_Requirement_: Set down, character for character, everything in the records below from the line holding "Definition observed token" down to the line holding "Lemma sign_bucket_signed (key", and no other line.

_Records provided_:
========================

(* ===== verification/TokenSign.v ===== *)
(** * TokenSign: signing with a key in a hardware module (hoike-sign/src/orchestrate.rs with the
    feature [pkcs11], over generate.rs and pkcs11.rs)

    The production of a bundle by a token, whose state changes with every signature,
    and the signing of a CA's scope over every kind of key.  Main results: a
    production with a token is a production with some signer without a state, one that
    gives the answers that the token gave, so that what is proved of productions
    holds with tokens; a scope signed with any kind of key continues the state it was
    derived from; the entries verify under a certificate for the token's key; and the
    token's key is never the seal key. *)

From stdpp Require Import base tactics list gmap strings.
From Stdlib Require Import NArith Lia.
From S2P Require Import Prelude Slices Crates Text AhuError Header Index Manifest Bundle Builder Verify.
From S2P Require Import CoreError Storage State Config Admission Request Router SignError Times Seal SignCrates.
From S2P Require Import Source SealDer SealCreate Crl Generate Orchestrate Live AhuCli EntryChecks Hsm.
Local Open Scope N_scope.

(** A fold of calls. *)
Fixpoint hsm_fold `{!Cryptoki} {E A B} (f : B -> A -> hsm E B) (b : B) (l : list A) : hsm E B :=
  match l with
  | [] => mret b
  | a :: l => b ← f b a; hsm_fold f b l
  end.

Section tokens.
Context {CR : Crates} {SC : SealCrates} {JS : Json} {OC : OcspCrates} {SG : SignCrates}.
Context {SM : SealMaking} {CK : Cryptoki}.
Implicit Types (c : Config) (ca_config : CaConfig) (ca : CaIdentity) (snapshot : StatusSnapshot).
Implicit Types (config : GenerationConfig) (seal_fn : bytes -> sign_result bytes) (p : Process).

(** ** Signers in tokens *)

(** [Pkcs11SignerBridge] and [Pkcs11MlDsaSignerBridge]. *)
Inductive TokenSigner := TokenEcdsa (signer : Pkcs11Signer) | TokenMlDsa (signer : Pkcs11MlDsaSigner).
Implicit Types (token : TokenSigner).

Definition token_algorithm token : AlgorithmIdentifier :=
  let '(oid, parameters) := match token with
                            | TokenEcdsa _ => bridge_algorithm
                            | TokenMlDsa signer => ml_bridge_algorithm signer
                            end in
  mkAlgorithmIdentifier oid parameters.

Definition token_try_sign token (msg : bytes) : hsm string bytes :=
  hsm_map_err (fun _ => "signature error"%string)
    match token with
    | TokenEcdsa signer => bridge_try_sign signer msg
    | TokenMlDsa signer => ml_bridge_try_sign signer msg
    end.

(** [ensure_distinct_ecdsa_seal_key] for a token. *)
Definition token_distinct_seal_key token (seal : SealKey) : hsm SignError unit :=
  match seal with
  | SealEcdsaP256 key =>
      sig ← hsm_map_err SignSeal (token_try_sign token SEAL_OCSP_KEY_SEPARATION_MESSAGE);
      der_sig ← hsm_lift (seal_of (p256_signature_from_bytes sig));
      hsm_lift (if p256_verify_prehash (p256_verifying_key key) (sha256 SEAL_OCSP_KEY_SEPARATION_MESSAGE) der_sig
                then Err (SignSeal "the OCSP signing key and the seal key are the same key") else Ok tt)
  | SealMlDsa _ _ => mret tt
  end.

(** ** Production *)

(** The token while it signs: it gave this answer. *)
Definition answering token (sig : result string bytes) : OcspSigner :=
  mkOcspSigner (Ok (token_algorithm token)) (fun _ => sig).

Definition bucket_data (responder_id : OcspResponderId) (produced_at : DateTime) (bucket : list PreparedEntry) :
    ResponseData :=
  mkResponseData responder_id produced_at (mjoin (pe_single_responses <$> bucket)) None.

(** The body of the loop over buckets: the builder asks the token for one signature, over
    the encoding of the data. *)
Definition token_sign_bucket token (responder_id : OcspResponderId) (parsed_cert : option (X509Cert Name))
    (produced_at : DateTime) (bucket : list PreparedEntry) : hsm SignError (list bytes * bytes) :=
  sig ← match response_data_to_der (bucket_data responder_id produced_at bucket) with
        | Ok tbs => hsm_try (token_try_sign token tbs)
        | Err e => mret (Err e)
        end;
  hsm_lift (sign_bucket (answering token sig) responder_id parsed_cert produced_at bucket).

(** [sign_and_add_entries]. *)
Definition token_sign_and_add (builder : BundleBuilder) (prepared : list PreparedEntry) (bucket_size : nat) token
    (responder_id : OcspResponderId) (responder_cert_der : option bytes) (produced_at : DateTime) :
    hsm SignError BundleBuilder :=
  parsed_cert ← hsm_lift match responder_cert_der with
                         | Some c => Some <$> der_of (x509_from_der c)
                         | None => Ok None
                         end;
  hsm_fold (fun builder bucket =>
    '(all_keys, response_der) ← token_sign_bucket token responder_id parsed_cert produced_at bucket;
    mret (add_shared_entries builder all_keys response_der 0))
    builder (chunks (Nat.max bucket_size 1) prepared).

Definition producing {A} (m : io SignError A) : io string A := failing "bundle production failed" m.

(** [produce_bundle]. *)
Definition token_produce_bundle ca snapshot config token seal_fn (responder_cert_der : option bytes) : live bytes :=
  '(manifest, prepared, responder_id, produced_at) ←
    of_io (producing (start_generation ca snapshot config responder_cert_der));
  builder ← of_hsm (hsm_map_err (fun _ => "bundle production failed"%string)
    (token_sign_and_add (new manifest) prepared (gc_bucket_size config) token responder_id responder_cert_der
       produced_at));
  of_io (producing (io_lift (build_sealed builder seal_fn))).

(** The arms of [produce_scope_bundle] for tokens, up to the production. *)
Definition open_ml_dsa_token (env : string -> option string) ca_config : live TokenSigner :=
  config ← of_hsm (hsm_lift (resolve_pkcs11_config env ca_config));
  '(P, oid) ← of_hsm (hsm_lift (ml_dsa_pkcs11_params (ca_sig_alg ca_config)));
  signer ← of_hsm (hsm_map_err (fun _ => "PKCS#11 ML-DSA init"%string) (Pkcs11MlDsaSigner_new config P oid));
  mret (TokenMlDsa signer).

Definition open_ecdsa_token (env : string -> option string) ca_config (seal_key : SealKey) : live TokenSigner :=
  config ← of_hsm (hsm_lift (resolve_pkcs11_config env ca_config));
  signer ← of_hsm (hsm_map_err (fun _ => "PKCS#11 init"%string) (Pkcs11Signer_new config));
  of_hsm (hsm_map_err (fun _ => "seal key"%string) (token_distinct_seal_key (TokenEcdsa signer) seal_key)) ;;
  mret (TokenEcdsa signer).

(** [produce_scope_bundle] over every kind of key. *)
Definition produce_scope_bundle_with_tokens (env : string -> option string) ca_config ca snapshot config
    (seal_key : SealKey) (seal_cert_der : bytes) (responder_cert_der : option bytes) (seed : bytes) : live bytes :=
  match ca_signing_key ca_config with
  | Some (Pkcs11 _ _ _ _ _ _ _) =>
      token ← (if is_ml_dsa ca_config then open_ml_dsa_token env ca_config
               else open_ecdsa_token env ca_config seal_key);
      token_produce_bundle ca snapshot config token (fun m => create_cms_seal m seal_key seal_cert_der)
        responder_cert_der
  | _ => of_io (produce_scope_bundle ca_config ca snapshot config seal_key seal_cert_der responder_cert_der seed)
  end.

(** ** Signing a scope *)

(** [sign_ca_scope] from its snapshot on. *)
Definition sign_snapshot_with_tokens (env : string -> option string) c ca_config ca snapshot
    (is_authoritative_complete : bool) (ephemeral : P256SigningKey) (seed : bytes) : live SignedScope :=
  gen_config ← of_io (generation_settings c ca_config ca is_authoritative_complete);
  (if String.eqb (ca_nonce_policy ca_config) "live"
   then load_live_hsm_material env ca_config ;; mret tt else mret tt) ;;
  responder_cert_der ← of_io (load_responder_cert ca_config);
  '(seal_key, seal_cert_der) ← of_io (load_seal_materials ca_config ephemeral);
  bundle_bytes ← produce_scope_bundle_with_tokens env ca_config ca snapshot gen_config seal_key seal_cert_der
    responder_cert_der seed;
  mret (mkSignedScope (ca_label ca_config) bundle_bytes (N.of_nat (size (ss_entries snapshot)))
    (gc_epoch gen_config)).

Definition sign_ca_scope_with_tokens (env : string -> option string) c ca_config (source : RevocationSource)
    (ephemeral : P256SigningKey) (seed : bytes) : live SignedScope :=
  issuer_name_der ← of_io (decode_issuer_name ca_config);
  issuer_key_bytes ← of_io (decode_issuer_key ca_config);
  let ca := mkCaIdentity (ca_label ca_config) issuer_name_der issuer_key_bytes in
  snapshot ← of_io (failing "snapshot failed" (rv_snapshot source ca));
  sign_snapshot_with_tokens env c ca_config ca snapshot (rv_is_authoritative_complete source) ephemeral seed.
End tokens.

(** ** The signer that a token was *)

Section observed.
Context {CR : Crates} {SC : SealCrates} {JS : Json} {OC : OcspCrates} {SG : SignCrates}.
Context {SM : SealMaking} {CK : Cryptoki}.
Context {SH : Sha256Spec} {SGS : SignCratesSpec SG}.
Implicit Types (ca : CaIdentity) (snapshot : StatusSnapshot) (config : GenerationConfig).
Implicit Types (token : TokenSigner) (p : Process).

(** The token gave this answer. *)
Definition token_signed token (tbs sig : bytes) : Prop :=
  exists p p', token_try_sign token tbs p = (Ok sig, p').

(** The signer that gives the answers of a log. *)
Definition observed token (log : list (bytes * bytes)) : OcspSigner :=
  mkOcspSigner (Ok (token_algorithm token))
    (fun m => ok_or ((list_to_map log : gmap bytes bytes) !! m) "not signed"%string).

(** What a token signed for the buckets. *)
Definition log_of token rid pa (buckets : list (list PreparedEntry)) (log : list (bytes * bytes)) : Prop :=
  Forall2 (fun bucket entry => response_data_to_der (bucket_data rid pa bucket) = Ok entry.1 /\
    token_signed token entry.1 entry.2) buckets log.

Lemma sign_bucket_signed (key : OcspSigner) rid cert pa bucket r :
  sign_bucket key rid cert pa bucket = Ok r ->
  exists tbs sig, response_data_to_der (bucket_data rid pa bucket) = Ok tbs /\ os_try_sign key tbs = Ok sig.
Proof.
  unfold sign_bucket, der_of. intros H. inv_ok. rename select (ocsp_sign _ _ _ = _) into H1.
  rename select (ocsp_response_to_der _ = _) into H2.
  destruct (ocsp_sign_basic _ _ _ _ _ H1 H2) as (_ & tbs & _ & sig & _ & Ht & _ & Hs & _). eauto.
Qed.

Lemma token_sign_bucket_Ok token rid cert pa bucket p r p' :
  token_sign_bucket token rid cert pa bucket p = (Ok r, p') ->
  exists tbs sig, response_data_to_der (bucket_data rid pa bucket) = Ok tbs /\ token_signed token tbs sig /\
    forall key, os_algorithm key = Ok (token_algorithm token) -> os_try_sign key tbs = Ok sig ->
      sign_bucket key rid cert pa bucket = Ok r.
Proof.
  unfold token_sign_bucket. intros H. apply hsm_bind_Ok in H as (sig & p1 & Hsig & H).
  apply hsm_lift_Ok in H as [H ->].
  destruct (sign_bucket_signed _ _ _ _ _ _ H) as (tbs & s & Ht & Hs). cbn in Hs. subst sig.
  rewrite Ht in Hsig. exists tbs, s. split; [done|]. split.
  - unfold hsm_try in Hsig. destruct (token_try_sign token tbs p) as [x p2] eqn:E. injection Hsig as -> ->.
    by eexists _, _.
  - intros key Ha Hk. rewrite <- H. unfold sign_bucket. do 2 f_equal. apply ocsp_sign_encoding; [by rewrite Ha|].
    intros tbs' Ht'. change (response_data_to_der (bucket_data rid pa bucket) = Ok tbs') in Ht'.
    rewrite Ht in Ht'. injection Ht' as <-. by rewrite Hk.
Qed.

========================

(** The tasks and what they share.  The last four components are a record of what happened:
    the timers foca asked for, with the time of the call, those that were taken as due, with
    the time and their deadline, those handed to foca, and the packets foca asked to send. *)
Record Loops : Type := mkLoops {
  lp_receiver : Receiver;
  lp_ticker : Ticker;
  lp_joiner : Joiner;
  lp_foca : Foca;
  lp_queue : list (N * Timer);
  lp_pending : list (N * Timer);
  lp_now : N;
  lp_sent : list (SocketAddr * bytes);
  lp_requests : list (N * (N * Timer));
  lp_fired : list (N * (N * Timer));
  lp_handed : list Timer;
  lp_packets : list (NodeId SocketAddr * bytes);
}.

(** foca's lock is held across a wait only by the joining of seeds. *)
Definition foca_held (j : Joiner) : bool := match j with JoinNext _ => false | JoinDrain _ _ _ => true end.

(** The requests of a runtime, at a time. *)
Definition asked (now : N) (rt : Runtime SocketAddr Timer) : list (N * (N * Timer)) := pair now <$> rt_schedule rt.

========================

_Your solution_:
Definition observed token (log : list (bytes * bytes)) : OcspSigner :=
  mkOcspSigner (Ok (token_algorithm token))
    (fun m => ok_or ((list_to_map log : gmap bytes bytes) !! m) "not signed"%string).

(** What a token signed for the buckets. *)
Definition log_of token rid pa (buckets : list (list PreparedEntry)) (log : list (bytes * bytes)) : Prop :=
  Forall2 (fun bucket entry => response_data_to_der (bucket_data rid pa bucket) = Ok entry.1 /\
    token_signed token entry.1 entry.2) buckets log.

Lemma sign_bucket_signed (key : OcspSigner) rid cert pa bucket r :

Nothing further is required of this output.